Но лучшим индикатором того, что жизнь могла измениться во всех направлениях, была сфера образования. И не только потому, что образование становилось доступнее для все большего количества молодых людей, оно само по себе было большим преимуществом. Техническое и коммерческое образование распространялось в Донбассе, давая возможность тем, кто его получал, подняться вверх по социальной лестнице, а также обеспечивая гарантированные преимущества детям тех, кто благодаря денежному успеху желал лучшего социального статуса. Образование также распространялось среди детей шахтеров. Возможно, более важным был тот факт, что образование разрушало некоторые барьеры, которые удерживали общество Донбасса внутри традиционных рамок. Молодые девушки начали не только массово ходить в школу, но и проявляли равные способности и продолжали обучение после начальной школы. Это было распространенным в Санкт-Петербурге, но совершенно новым в Донбассе — и явным признаком того, что развивалось новое общество. Не менее важным стало разрушение межнациональных барьеров внутри общества, доказательством чему служил тот факт, что к 1917 году в Юзовке сотни молодых русских и евреев ходили в одну школу.
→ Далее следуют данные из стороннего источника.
Lemma example_prepare disciplined cfg w id :
  alone disciplined w "a/gw" -> (pw_counter w < cfg_Version cfg)%Z -> pw_flights w !! id = None ->
  pp_skip (prepare cfg (pw_targets w)).1 = false ->
  example_step disciplined w
    (mkPushWorld (prepare cfg (pw_targets w)).2 (pw_replicas w) (cfg_Version cfg) (<[id := flight cfg ["proxy"]]> (pw_flights w))
       (pw_replays w) (pw_requests w ++ [asked cfg]) (pw_sent w)).
Proof.
  intros Ha Hv Hid Hskip.
  pose proof (@step_prepare plain_digest content_codec opaque_urls "shared" one_plane disciplined w "a/gw" "token" ["proxy"] no_dns cfg
    (cfg_Version cfg) id _ _ Ha (fun _ => ltac:(repeat constructor)) ltac:(lia) (surjective_pairing _) Hid) as H.
  change (@preparePush plain_digest content_codec "a/gw" "token" ["proxy"] _ cfg (pw_targets w)) with (prepare cfg (pw_targets w)) in H.
  rewrite Hskip in H. exact H.
Qed.

(** A world after one sync that reached its only endpoint. *)
Definition synced_world : PushWorld :=
  mkPushWorld (record (http_config 1) (prepare (http_config 1) ∅).2) {["proxy" := http_config 1]} 1 ∅ ∅ [asked (http_config 1)] [sent (http_config 1)].
Lemma synced_world_reachable : example_reachable true synced_world.
Proof.
  eapply reachable_step; [|exact (@step_record plain_digest content_codec opaque_urls "shared" one_plane true
    (mkPushWorld (prepare (http_config 1) ∅).2 {["proxy" := http_config 1]} 1 {[0 := flight (http_config 1) []]} ∅ [asked (http_config 1)]
       [sent (http_config 1)]) 0 (flight (http_config 1) []) eq_refl eq_refl)].
  eapply reachable_step; [|exact (@step_deliver plain_digest content_codec opaque_urls "shared" one_plane true
    (mkPushWorld (prepare (http_config 1) ∅).2 ∅ 1 {[0 := flight (http_config 1) ["proxy"]]} ∅ [asked (http_config 1)] []) 0
       (flight (http_config 1) ["proxy"]) "proxy" [] true {["proxy" := http_config 1]} 1 eq_refl eq_refl
       (deliver_applied (http_config 1) "proxy" ∅ 1 true (fun held H => False_ind _ (lookup_empty_Some _ _ H))))].
  eapply reachable_step; [apply (reachable_start _ _ _ ∅ 0)|]. apply (example_prepare true (http_config 1) (fresh_world ∅ 0) 0); [|done|done|by vm_compute].
  intros _ id f H. exfalso. exact (lookup_empty_Some _ _ H).
Qed.
Lemma push_isolation_witness : addressed (parser := opaque_urls) (pw_requests synced_world) (sent (http_config 1)).
Proof.
  apply (@push_isolation plain_digest content_codec opaque_urls "shared" one_plane true synced_world _ synced_world_reachable).
  apply list_elem_of_singleton. reflexivity.
Defined.
(** A later sync of the same content is skipped. *)
Lemma skipped_push_redundant_witness :
  pp_skip (prepare (http_config 2) (pw_targets synced_world)).1 = true /\
  exists held t, pw_replicas synced_world !! "proxy" = Some held /\
    @hashProxyConfig plain_digest content_codec held = @hashProxyConfig plain_digest content_codec (http_config 2) /\
    pw_targets synced_world !! "a/gw" = Some t /\ pt_lastPushedToken t = "token".
Proof.
  assert (Hskip : pp_skip (prepare (http_config 2) (pw_targets synced_world)).1 = true) by (vm_compute; reflexivity).
  split; [exact Hskip|].
  apply (@skipped_push_redundant plain_digest content_codec opaque_urls "shared" one_plane synced_world "a/gw" "token" ["proxy"] no_dns
           (http_config 2) synced_world_reachable).
  - intros _ id f H. exfalso. exact (lookup_empty_Some _ _ H).
  - exact Hskip.
  - apply list_elem_of_singleton. reflexivity.
Defined.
Правда, две таких смешанных школы были частными, предназначались для молодых девушек и охватывали только 15% юзовских школьников. Большая часть юзовской молодежи обучалась в приходских раздельных школах. Стоит также отметить, что эти дети в большей степени представляли средний класс, чем рабочие семьи. И все же, в этом явлении мы можем увидеть разрушение этнической изоляции и надежду на более равное и терпимое общество в будущих поколениях.

Образование способствовало распространению культуры. Библиотеки и читальни, театры и музыка, а также легитимное взрослое образование появились в Юзовке и Донбассе на переломе столетия. Заглушаемые в течение многих лет страхом и недоверием центральной и местной элиты, эти блага были наконец-то разрешены для рабочих. Все выдающиеся достижения, которые были характерны для российских городов 50 лет назад, появились в Юзовке. Финальным аккордом было признание муниципального статуса и выборы городской Думы в августе 1917. К тому времени, как этот долгожданный шаг был сделан, в Юзовке уже был учрежден Совет рабочих и солдатских депутатов, в шахтерских поселениях вокруг Юзовки выгоняли владельцев шахт, а их собственность «национализировали» шахтеры.

Бесплодно гадать, могла бы Юзовка походить на Питтсбург и Ньюкасл в будущем. Юзовка существовала в рамках Российской империи — и стала вначале Сталино, а потом Донецком. В развитии Донбасса решающим фактором были политики. Именно политический выбор, сделанный угольными промышленниками и царскими властями в Санкт Петербурге и Екатеринославе, сформировал каркас, внутри которого развивалось общество Донбасса.